The GaAs substrate 10 cleaned by the above-described process is placed on the work bench 12 equipped with a heater in the chamber, and a high vacuum state of about 10 ^-8 Torr or less is made through a vacuum pump. Ammonia gas 14 is flowed into the chamber in a high vacuum state. At this time, the chamber is filled with the ammonia gas 14 at a partial pressure of about 800 mTorr to 1 Torr. The reason will be described later. Then, the high frequency plasma power supply 16 generates plasma. The high-vacuum plasma generation causes the ammonia gases 14 to be ionized to produce (H) ² and (N) ² . Here, (H) ² refers to the excited state of a hydrogen atom. (N) ² also represents the excited state of the nitrogen atom generated in the process of ionizing the NH ₃ gas into plasma. In this state, when the heater of the work table 12 is heated to rapidly heat the temperature of the GaAs substrate 10 to about 500 ° C. or more, and then maintain this temperature for a predetermined time, as shown in FIG. 2, A thin GaN layer 20 having a large band gap is formed on the surface of the GaAs substrate 10. That is, the surface treatment method using the ammonia plasma of the present invention utilizes a phenomenon in which As atoms escape from the surface of GaAs when heating GaAs to a temperature of 500 ° C. or higher, and uses nitrogen atoms (N) ² excited in this situation. As a result, As escapes from the N atom, the GaN is thinly formed on the GaAs surface. Therefore, the surface charge state of GaAs is inactivated, and at the same time, the surface of GaAs made during the fabrication of the device is moved into GaAs. That is, as shown in FIG. 2, the interface between the GaN layer 20 and the GaAs substrate 10 becomes a surface of GaAs. At this time, in order to easily replace the site from which As has escaped with a nitrogen atom, the partial pressure in the plasma state of NH ₃ gas of about 1 Torr at 800 mTorr described above is used.

In addition, the (H) ² generated during the ionization of the NH ₃ gas into the plasma removes the oxides generated during the process from the GaAs surface, thereby reducing the density of the surface state after the process.

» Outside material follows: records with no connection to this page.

(* ===== verification/Json.v ===== *)
(** * JSON values

    [serde_json::Value] as the code sees it: the data type, [get], object
    insertion and the dotted-path walk of [bpmn-lite-types/src/ffi_bindings.rs].
    A [serde_json::Map] is a [BTreeMap] in this workspace (no [preserve_order]),
    so an object is a key-sorted association list.  Parsing and printing belong
    to [serde_json] and are operations of the platform (file Platform). *)

From S2P Require Import Prelude.

(** A JSON number: an integer in [-2^63 .. 2^64-1] or the bits of an [f64]. *)
Inductive json_number :=
| JInt (z : Z)
| JFloat (bits : N).

Inductive json :=
| JNull
| JBool (b : bool)
| JNumber (n : json_number)
| JString (s : string)
| JArray (l : list json)
| JObject (fields : list (string * json)).

(** [Number::as_i64] and [Number::as_u64]. *)
Definition number_as_i64 (n : json_number) : option Z :=
  match n with
  | JInt z => if ((i64_min <=? z) && (z <=? i64_max))%Z then Some z else None
  | JFloat _ => None
  end.
Definition number_as_u64 (n : json_number) : option N :=
  match n with
  | JInt z => if ((0 <=? z) && (z <=? Z.of_N u64_max))%Z then Some (Z.to_N z) else None
  | JFloat _ => None
  end.

(** [Number::from_f64]: a float that is not finite has no JSON number. *)
Definition f64_is_finite (bits : N) : bool :=
  negb (N.land (N.shiftr bits 52) 2047 =? 2047)%N.
Definition number_from_f64 (bits : N) : option json_number :=
  if f64_is_finite bits then Some (JFloat bits) else None.

(** ** Objects *)

Fixpoint fields_get (k : string) (fs : list (string * json)) : option json :=
  match fs with
  | [] => None
  | (k', v) :: fs' => if decide (k = k') then Some v else fields_get k fs'
  end.

(** [Map::insert]: replace in place, or insert at the key's sorted position. *)
Fixpoint fields_insert (k : string) (v : json) (fs : list (string * json)) : list (string * json) :=
  match fs with
  | [] => [(k, v)]
  | (k', v') :: fs' =>
      if decide (k = k') then (k, v) :: fs'
      else if decide (String.le k k') then (k, v) :: fs
      else (k', v') :: fields_insert k v fs'
  end.

(** [Value::get] with a string index: only objects have members. *)
Definition json_get (j : json) (k : string) : option json :=
  match j with JObject fs => fields_get k fs | _ => None end.

(** ** Dotted paths *)

(** [read_json_path]: [try_fold] of [get] along the path. *)
Fixpoint read_json_path (root : json) (path : list string) : option json :=
  match path with
  | [] => Some root
  | seg :: path' =>
      match json_get root seg with
      | Some v => read_json_path v path'
      | None => None
      end
  end.

(** Errors of the binding layer. *)
Inductive FfiBindingError :=
| InvalidDomainPayload
| InvalidOutput
| MissingValue (label : string)
| WrongType (label : string).

(** [write_json_path]: every parent must already be an object member; the last
    segment is inserted in its parent object. *)
Fixpoint write_json_path (root : json) (path : list string) (value : json)
  : Result FfiBindingError json :=
  match path with
  | [] => Err (MissingValue "empty output path")
  | [last] =>
      match root with
      | JObject fs => Ok (JObject (fields_insert last value fs))
      | _ => Err (WrongType last)
      end
  | seg :: rest =>
      match root with
      | JObject fs =>
          match fields_get seg fs with
          | Some child =>
              match write_json_path child rest value with
              | Ok child' => Ok (JObject (fields_insert seg child' fs))
              | Err e => Err e
              end
          | None => Err (MissingValue seg)
          end
      | _ => Err (MissingValue seg)
      end
  end.

(** ** Facts *)

(** Induction on JSON values that reaches into arrays and objects. *)
Section json_ind'.
Variable P : json -> Prop.
Hypothesis HNull : P JNull.
Hypothesis HBool : ∀ b, P (JBool b).
Hypothesis HNumber : ∀ n, P (JNumber n).
Hypothesis HString : ∀ s, P (JString s).
Hypothesis HArray : ∀ l, Forall P l -> P (JArray l).
Hypothesis HObject : ∀ fs, Forall (λ e, P e.2) fs -> P (JObject fs).

Fixpoint json_ind' (j : json) : P j :=
  match j with
  | JNull => HNull
  | JBool b => HBool b
  | JNumber n => HNumber n
  | JString s => HString s
  | JArray l =>
      HArray l
        ((fix go (l : list json) : Forall P l :=
            match l with
            | [] => @List.Forall_nil _ P
            | x :: l' => @List.Forall_cons _ P x l' (json_ind' x) (go l')
            end) l)
  | JObject fs =>
      HObject fs
        ((fix go (l : list (string * json)) : Forall (λ e, P e.2) l :=
            match l with
            | [] => @List.Forall_nil _ (λ e, P e.2)
            | x :: l' => @List.Forall_cons _ (λ e, P e.2) x l' (json_ind' x.2) (go l')
            end) fs)
  end.
End json_ind'.

Lemma fields_get_insert k v fs : fields_get k (fields_insert k v fs) = Some v.
Proof.
  induction fs as [|[k' v'] fs IH]; cbn; [by rewrite decide_True by done|].
  destruct (decide (k = k')) as [<-|Hne]; cbn; [by rewrite decide_True by done|].
  destruct (decide (String.le k k')); cbn; [by rewrite decide_True by done|].
  by rewrite decide_False by done.
Qed.

Lemma fields_get_insert_ne k k' v fs :
  k ≠ k' -> fields_get k' (fields_insert k v fs) = fields_get k' fs.
Proof.
  intros Hne. induction fs as [|[k0 v0] fs IH]; cbn; [by rewrite decide_False by done|].
  destruct (decide (k = k0)) as [<-|]; cbn.
  - by rewrite !(decide_False (P := k' = k)) by done.
  - destruct (decide (String.le k k0)); cbn.
    + by rewrite (decide_False (P := k' = k)) by done.
    + destruct (decide (k' = k0)); [done | apply IH].
Qed.

(** What is written at a path is what is read there afterwards. *)
Lemma read_write_json_path root path v root' :
  write_json_path root path v = Ok root' -> read_json_path root' path = Some v.
Proof.
  revert root root'; induction path as [|seg [|seg' rest] IH]; intros root root'; [done| |].
  - cbn. destruct root; try done. intros [= <-]. cbn. by rewrite fields_get_insert.
  - change (write_json_path root (seg :: seg' :: rest) v) with
      (match root with
       | JObject fs =>
           match fields_get seg fs with
           | Some child =>
               match write_json_path child (seg' :: rest) v with
               | Ok child' => Ok (JObject (fields_insert seg child' fs))
               | Err e => Err e
               end
           | None => Err (MissingValue seg)
           end
       | _ => Err (MissingValue seg)
       end).
    destruct root as [| | | | |fs]; try done.
    destruct (fields_get seg fs) as [child|]; [|done].
    destruct (write_json_path child (seg' :: rest) v) as [child'|] eqn:Hw; [|done].
    intros [= <-].
    change (match fields_get seg (fields_insert seg child' fs) with
            | Some v0 => read_json_path v0 (seg' :: rest) | None => None end = Some v).
    rewrite fields_get_insert. by apply (IH child).
Qed.

(** A write leaves every path with a different first segment alone. *)
Lemma read_write_json_path_other root path v root' seg seg' rest :
  path = seg :: rest -> seg ≠ seg' ->
  write_json_path root path v = Ok root' ->
  ∀ tail, read_json_path root' (seg' :: tail) = read_json_path root (seg' :: tail).
Proof.
  intros -> Hne Hw tail. cbn in Hw.
  destruct root as [| | | | |fs]; destruct rest as [|seg'' rest]; try done.
  - injection Hw as <-. cbn. by rewrite fields_get_insert_ne.
  - destruct (fields_get seg fs) as [child|]; [|done].
    case_match_in Hw; [|done]. injection Hw as <-.
    cbn. by rewrite fields_get_insert_ne.
Qed.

FIG. 3 shows the structure of the metal 40, the insulator 30, the (GaN), and the GaAs 10, which are basic electronic devices, using GaAs fabricated by the surface treatment method of the present invention. The surface states of GaAs, which were problematic at the interface between phosphorus oxide and GaAs (10), can be inactivated by using the GaN layer 20, and the surface state density of GaAs can be reduced.

According to the present invention, the surface state density when GaN is formed on the surface of GaAs is 10 ¹⁰ / cm 2 or less, which is sufficient to use GaAs as an electronic device.

As described above, the effects of the surface treatment method using the ammonia plasma of the present invention are as follows. First, the treatment process is simple and highly reproducible. Second, it is possible to remove natural oxides that may form on the surface of GaAs during the process. Third, a stable GaAs surface can be obtained, and the surface state density can be lowered to 10 ¹⁰ / cm 2 or less.

Claims (4)

After NH ₃ gas is placed in a high vacuum chamber containing a cleaned GaAs substrate, the NH ₃ gas is ionized by plasma generation to form excited nitrogen atoms and the GaAs substrate is subjected to As ions. A method of treating a surface of a GaAs substrate using an ammonia plasma process comprising heating GaN to a temperature sufficient to be activated to form GaN on a GaAs surface. The method of claim 1, wherein the plasma generation method uses a Plasma Enhanced Chemical Vapor Deposition (PECVD) method. The surface treatment method of a GaAs substrate according to claim 1, wherein the NH ₃ gas fills the chamber at a partial pressure of about 800 mTorr to about 1 Torr. The GaAs substrate surface treatment method according to claim 1, wherein the heating temperature of the GaAs substrate is rapid heating of 500 ° C or higher.